Using the records below, copy out exactly the line that contains "bot; handles have" and every line that follows it, up to and including the last, and no others.

***** Input material

(** A message as the bot builds them: of type price-bot, signed Price
    Bot, and either a price message, with a list of prices that is not
    empty, or the error message; its id is made of its kind and of a
    reading of the clock, in decimal.  The time stamp is another reading:
    it need not be the one in the id. *)
Definition botMessage (m : ChatMessage) : Prop :=
  type m = price_bot /\ senderName m = Some "Price Bot"%string /\
  ((exists prices, priceData m = Some prices /\ prices <> [] /\
      exists reading : Z, id m = "price-bot-" +:+ pretty reading) \/
   (isErrorMessage m /\
    exists reading : Z, id m = "price-bot-error-" +:+ pretty reading)).

(** How the world of a bot whose map of previous prices is at [history]
    can differ from an earlier one: objects have been allocated, none that
    existed has been written to but the map at [history], where prices
    have been recorded; the callback has been invoked with messages of the
    bot; handles have been issued, and the armed ones were armed before or
    have been issued since. *)
Record evolves (history : loc) (w w' : World) : Prop := mkEvolves {
  evolves_fresh : (fresh w <= fresh w')%nat;
  evolves_store : forall l, (l < fresh w)%nat ->
    configs w' l = configs w l /\ arrays w' l = arrays w l /\
    (l <> history -> maps w' l = maps w l);
  evolves_history : exists recorded,
    maps w' history = rememberPrices recorded (maps w history);
  evolves_calls : exists sent,
    calls w' = calls w ++ sent /\ Forall botMessage sent;
  evolves_nextTimer : (nextTimer w <= nextTimer w')%positive;
  evolves_timers : forall handle, is_Some (timers w' !! handle) ->
    is_Some (timers w !! handle) \/
    (nextTimer w <= handle < nextTimer w')%positive
}.

End BotSpec.

Module PanelSpec.

Import Chainlink Bot Settings.

(** What the user does in the settings panel before Apply: a checkbox of
    a symbol is set or cleared, the switch is set or cleared. *)
Inductive Edit :=
| Toggle (symbol : string) (checked : bool)
| Enable (checked : bool).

**********

Your solution:
    bot; handles have been issued, and the armed ones were armed before or
    have been issued since. *)
Record evolves (history : loc) (w w' : World) : Prop := mkEvolves {
  evolves_fresh : (fresh w <= fresh w')%nat;
  evolves_store : forall l, (l < fresh w)%nat ->
    configs w' l = configs w l /\ arrays w' l = arrays w l /\
    (l <> history -> maps w' l = maps w l);
  evolves_history : exists recorded,
    maps w' history = rememberPrices recorded (maps w history);
  evolves_calls : exists sent,
    calls w' = calls w ++ sent /\ Forall botMessage sent;
  evolves_nextTimer : (nextTimer w <= nextTimer w')%positive;
  evolves_timers : forall handle, is_Some (timers w' !! handle) ->
    is_Some (timers w !! handle) \/
    (nextTimer w <= handle < nextTimer w')%positive
}.

End BotSpec.

Module PanelSpec.

Import Chainlink Bot Settings.

(** What the user does in the settings panel before Apply: a checkbox of
    a symbol is set or cleared, the switch is set or cleared. *)
Inductive Edit :=
| Toggle (symbol : string) (checked : bool)
| Enable (checked : bool).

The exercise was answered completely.